Ernest Hemingway was born in 1899. His father was a doctor and he was the second of six children. Their home was at Oak Park, a Chicago suburb.

In 1917, Hemingway joined the Kansas City Star as a cub reporter. The following year, he volunteered as an ambulance driver on the Italian front, where he was badly wounded but decorated for his services. He returned to America in 1919, and married in 1921. In 1922, he reported on the Greco-Turkish war before resigning from journalism to devote himself to fiction. He settled in Paris where he renewed his earlier friendships with such fellow-American expatriates as Ezra Pound and Gertrude Stein. Their encouragement and criticism were to play a valuable part in the formation of his style.

Hemingway's first two published works were Three Stories and Ten Poems and In Our Time but it was the satirical novel, The Torrents of Spring, that established his name more widely. His international reputation was firmly secured by his next three books; Fiesta, Men Without Women and A Farewell to Arms.

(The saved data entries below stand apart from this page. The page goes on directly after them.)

(* ===== verification/EventBus.v ===== *)
(** * The event bus ([event.go])

    Hooks are called inline, observers through a bounded channel by the dispatcher
    goroutine.  [emit] and each round of [run] are steps of one system; [hooks] and
    [observers] are numbered, and a callback that panics is recovered, so a call is
    recorded whatever it does.  [filter] is the event filter. *)

From S2P Require Import Prelude Types Coordinator.

Record BusEvent := mkBusEvent {
  ev_Type : EventType; ev_Time : Time; ev_Service : string; ev_Generation : string; ev_InstanceID : string;
  ev_Claim : string; ev_Token : FencingToken; ev_FromState : string; ev_ToState : string; ev_Reason : TransitionReason;
  ev_Err : string }.

Section Bus.
Context (filter_ : option (BusEvent -> bool)).

(** [hb_hooked] is what the hooks have been called with, [hb_delivered] what the
    observers have, each as a number and an event, in order. *)
Record eventBus := mkBus {
  hb_hooks : nat; hb_observers : nat; hb_ch : list BusEvent; hb_cap : Z; hb_dropped : Z;
  hb_service : string; hb_genID : string; hb_instance : string;
  hb_hooked : list (nat * BusEvent); hb_delivered : list (nat * BusEvent) }.

Definition newEventBus (hooks observers : nat) (buffer : Z) (service genID instance : string) : eventBus :=
  mkBus hooks observers [] buffer 0 service genID instance [] [].

(** The defaults [emit] fills in. *)
Definition fill (now : Time) (b : eventBus) (e : BusEvent) : BusEvent :=
  mkBusEvent (ev_Type e) (if IsZero (ev_Time e) then now else ev_Time e)
    (if bool_decide (ev_Service e = "") then hb_service b else ev_Service e)
    (if bool_decide (ev_Generation e = "") then hb_genID b else ev_Generation e)
    (if bool_decide (ev_InstanceID e = "") then hb_instance b else ev_InstanceID e)
    (ev_Claim e) (ev_Token e) (ev_FromState e) (ev_ToState e) (ev_Reason e) (ev_Err e).

Definition passes (e : BusEvent) : bool := match filter_ with Some f => f e | None => true end.

(** The calls of one event: to every hook, or to every observer. *)
Definition calls (n : nat) (e : BusEvent) : list (nat * BusEvent) := (fun i => (i, e)) <$> seq 0 n.

(** A send that finds the channel full counts the event as dropped. *)
Definition send (e : BusEvent) (b : eventBus) : eventBus :=
  if bool_decide (Z.of_nat (length (hb_ch b)) < hb_cap b)
  then mkBus (hb_hooks b) (hb_observers b) (hb_ch b ++ [e]) (hb_cap b) (hb_dropped b) (hb_service b) (hb_genID b)
         (hb_instance b) (hb_hooked b) (hb_delivered b)
  else mkBus (hb_hooks b) (hb_observers b) (hb_ch b) (hb_cap b) (u64 (hb_dropped b + 1)) (hb_service b) (hb_genID b)
         (hb_instance b) (hb_hooked b) (hb_delivered b).

Definition call_hooks (e : BusEvent) (b : eventBus) : eventBus :=
  mkBus (hb_hooks b) (hb_observers b) (hb_ch b) (hb_cap b) (hb_dropped b) (hb_service b) (hb_genID b)
    (hb_instance b) (hb_hooked b ++ calls (hb_hooks b) e) (hb_delivered b).

Definition emit (now : Time) (e : BusEvent) (b : eventBus) : eventBus :=
  let e := fill now b e in
  if negb (passes e) then b else send e (call_hooks e b).

Definition dispatch (e : BusEvent) (b : eventBus) : eventBus :=
  mkBus (hb_hooks b) (hb_observers b) (hb_ch b) (hb_cap b) (hb_dropped b) (hb_service b) (hb_genID b)
    (hb_instance b) (hb_hooked b) (hb_delivered b ++ calls (hb_observers b) e).

Definition set_ch (l : list BusEvent) (b : eventBus) : eventBus :=
  mkBus (hb_hooks b) (hb_observers b) l (hb_cap b) (hb_dropped b) (hb_service b) (hb_genID b)
    (hb_instance b) (hb_hooked b) (hb_delivered b).

(** A round of [run] that receives; [None] when there is nothing to receive. *)
Definition receive (b : eventBus) : option eventBus :=
  match hb_ch b with [] => None | e :: l => Some (dispatch e (set_ch l b)) end.

(** The inner loop of [run] after the context is done: at most as many rounds as the
    channel holds, when nobody emits meanwhile. *)
Fixpoint drain_bus (fuel : nat) (b : eventBus) : option eventBus :=
  match fuel with
  | O => None
  | S fuel => match receive b with None => Some b | Some b => drain_bus fuel b end
  end.

(** ** Executions: emissions and rounds of the dispatcher in any order *)

Inductive bus_step : eventBus -> eventBus -> Prop :=
| bus_emit now e b : bus_step b (emit now e b)
| bus_receive b b' : receive b = Some b' -> bus_step b b'.

(** Events that passed the filter, with whether they found room. *)
Fixpoint accepted (log : list (BusEvent * bool)) : list BusEvent :=
  match log with
  | [] => []
  | (e, ok) :: log => if ok then e :: accepted log else accepted log
  end.

Definition lost (log : list (BusEvent * bool)) : nat := length (filter (fun x => x.2 = false) log).

(** What the bus has done is explained by a log of the events that passed the
    filter: hooks saw all of them, observers those that found room, up to the ones still
    queued, in the same order. *)
Record explained (b0 b : eventBus) (log : list (BusEvent * bool)) (seen : list BusEvent) : Prop := {
  ex_same : hb_hooks b = hb_hooks b0 /\ hb_observers b = hb_observers b0 /\ hb_cap b = hb_cap b0;
  ex_hooked : hb_hooked b = log ≫= (fun x => calls (hb_hooks b) x.1);
  ex_accepted : accepted log = seen ++ hb_ch b;
  ex_delivered : hb_delivered b = seen ≫= calls (hb_observers b);
  ex_dropped : hb_dropped b = u64 (Z.of_nat (lost log));
  ex_room : Z.of_nat (length (hb_ch b)) <= hb_cap b \/ hb_ch b = [] }.

Lemma accepted_app l1 l2 : accepted (l1 ++ l2) = accepted l1 ++ accepted l2.
Proof. induction l1 as [|[e []] l1 IH]; simpl; rewrite ?IH; done. Qed.

Lemma lost_app l1 l2 : lost (l1 ++ l2) = (lost l1 + lost l2)%nat.
Proof. unfold lost. by rewrite filter_app, length_app. Qed.

Lemma emit_explained b0 now e b log seen : explained b0 b log seen ->
  exists more, explained b0 (emit now e b) (log ++ more) seen.
Proof.
  intros [Hs Hh Ha Hd Hp Hr]. unfold emit. destruct (passes (fill now b e)); cbn [negb]; [|by exists []; rewrite app_nil_r].
  set (e' := fill now b e). unfold send, call_hooks. cbn [hb_ch hb_cap].
  destruct (bool_decide_reflect (Z.of_nat (length (hb_ch b)) < hb_cap b)) as [Hl|Hl].
  - exists [(e', true)]. split; cbn [hb_hooks hb_observers hb_cap hb_hooked hb_ch hb_delivered hb_dropped]; try done.
    + rewrite bind_app, Hh. simpl. by rewrite app_nil_r.
    + by rewrite accepted_app, Ha, <- app_assoc.
    + rewrite lost_app. by rewrite Nat.add_0_r.
    + left. rewrite length_app. simpl. lia.
  - exists [(e', false)]. split; cbn [hb_hooks hb_observers hb_cap hb_hooked hb_ch hb_delivered hb_dropped]; try done.
    + rewrite bind_app, Hh. simpl. by rewrite app_nil_r.
    + by rewrite accepted_app, Ha, app_nil_r.
    + rewrite lost_app, Hp. change (lost [(e', false)]) with 1%nat. unfold u64.
      rewrite Zplus_mod_idemp_l. f_equal. lia.
Qed.

Lemma receive_explained b0 b b' log seen : explained b0 b log seen -> receive b = Some b' ->
  exists e, explained b0 b' log (seen ++ [e]).
Proof.
  intros [Hs Hh Ha Hd Hp Hr]. unfold receive. destruct (hb_ch b) as [|e l] eqn:Ec; [done |]. intros [= <-]. exists e.
  split; cbn [dispatch set_ch hb_hooks hb_observers hb_cap hb_hooked hb_ch hb_delivered hb_dropped]; try done.
  - by rewrite Ha, <- app_assoc.
  - rewrite bind_app, Hd. simpl. by rewrite app_nil_r.
  - destruct Hr as [Hr|]; [|done]. left. simpl in Hr. lia.
Qed.

Lemma drain_explained b0 log : forall b seen, explained b0 b log seen ->
  exists b', drain_bus (S (length (hb_ch b))) b = Some b' /\ hb_ch b' = [] /\ explained b0 b' log (accepted log).
Proof.
  intros b. remember (length (hb_ch b)) as n eqn:Hn. revert b Hn. induction n as [|n IH]; intros b Hn seen He.
  - exists b. cbn [drain_bus]. unfold receive. destruct (hb_ch b) eqn:Ec; [|done]. split; [done |]. split; [done |].
    rewrite (ex_accepted _ _ _ _ He), Ec, app_nil_r. done.
  - destruct (receive b) as [b1|] eqn:Er; [|unfold receive in Er; by destruct (hb_ch b)].
    destruct (receive_explained b0 b b1 log seen He Er) as [e He1].
    destruct (IH b1) with (seen := seen ++ [e]) as (b' & Hd & Hc & He'); [|done|].
    { unfold receive in Er. destruct (hb_ch b); [done |]. injection Er as <-. simpl in *. lia. }
    exists b'. split; [|done]. change (drain_bus (S (S n)) b) with
      (match receive b with None => Some b | Some b => drain_bus (S n) b end). by rewrite Er.
Qed.

(** Whatever is emitted and however the dispatcher runs, every hook sees all events
    that pass the filter, in order; the observers see, in order and once each, exactly
    those that found room in the channel and are no longer queued; the counter of
    dropped events counts the others; and once emissions stop, draining delivers
    everything queued in as many rounds as there are events, and one to see that the
    channel is empty. *)
Theorem bus_delivers hooks observers buffer service genID instance b :
  let b0 := newEventBus hooks observers buffer service genID instance in
  steps bus_step b0 b ->
  exists log seen, explained b0 b log seen /\
  exists b', drain_bus (S (length (hb_ch b))) b = Some b' /\ hb_ch b' = [] /\
    hb_delivered b' = accepted log ≫= calls observers /\ hb_hooked b' = hb_hooked b /\ hb_dropped b' = hb_dropped b.
Proof.
  intros b0 Hs. assert (exists log seen, explained b0 b log seen) as (log & seen & He).
  { eapply (steps_invariant bus_step (fun b => exists log seen, explained b0 b log seen)); [|exact Hs|].
    - intros b1 b2 (log & seen & He) Hst. destruct Hst as [now e b1|b1 b2 Hr].
      + destruct (emit_explained b0 now e b1 log seen He) as [more ?]. eauto.
      + destruct (receive_explained b0 b1 b2 log seen He Hr) as [e ?]. eauto.
    - exists [], []. split; try done. by right. }
  exists log, seen. split; [done |]. destruct (drain_explained b0 log b seen He) as (b' & Hd & Hc & He').
  exists b'. split; [done |]. split; [done |]. destruct (ex_same _ _ _ _ He) as (Eh & Eo & _), (ex_same _ _ _ _ He') as (Eh' & Eo' & _).
  split; [by rewrite (ex_delivered _ _ _ _ He'), Eo' |].
  split; [by rewrite (ex_hooked _ _ _ _ He), (ex_hooked _ _ _ _ He'), Eh, Eh' |].
  by rewrite (ex_dropped _ _ _ _ He), (ex_dropped _ _ _ _ He').
Qed.
End Bus.

(** ** Example: a channel of one place *)

Definition event_demo (claim : string) : BusEvent :=
  mkBusEvent EventClaimAcquired 0 "" "" "" claim 1 "" "" ReasonAcquired "".
Definition bus_demo : eventBus := emit None 5 (event_demo "b") (emit None 5 (event_demo "a") (newEventBus 1 1 1 "svc" "g" "i")).

Lemma bus_delivers_witness :
  steps (bus_step None) (newEventBus 1 1 1 "svc" "g" "i") bus_demo /\ hb_dropped bus_demo = 1 /\
  exists b', drain_bus (S (length (hb_ch bus_demo))) bus_demo = Some b' /\ hb_ch b' = [].
Proof.
  assert (steps (bus_step None) (newEventBus 1 1 1 "svc" "g" "i") bus_demo) as Hs.
  { unfold bus_demo. eapply steps_cons; [apply bus_emit |]. apply steps_one. apply bus_emit. }
  split; [exact Hs |]. split; [by vm_compute |].
  destruct (bus_delivers None 1 1 1 "svc" "g" "i" bus_demo Hs) as (log & seen & _ & b' & Hd & Hc & _).
  exists b'. split; [exact Hd | exact Hc].
Defined.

He was passionately involved with bullfighting, big-game hunting and deep-sea fishing and his writing reflected this. He visited Spain during the Civil War and described his experiences in the bestseller, For Whom the Bell Tolls.

His direct and deceptively simple style of writing spawned generations of imitators but no equals. Recognition of his position in contemporary literature came in 1954 when he was awarded the Nobel Prize for Literature, following the publication of The Old Man and the Sea. He died in 1961.

From the Back Cover

Powerful, intense, visually magnificent, Fiesta is the novel which established Ernest Hermingway as a writer of genius.

Paris in the twenties: Pernod, parties and expatriate Americans, loose-living on money from home. Jake is wildly in love with Brett Ashley, aristocratic and irresistably beautiful, but with an abandoned, sensuous nature that she cannot change.

When the couple drift to Spain to the dazzle of the fiesta and the heady atmospher of the bullfight, their affair is strained by new passions, new jealousies, and Jake must finally learn that he will never possess the woman he loves.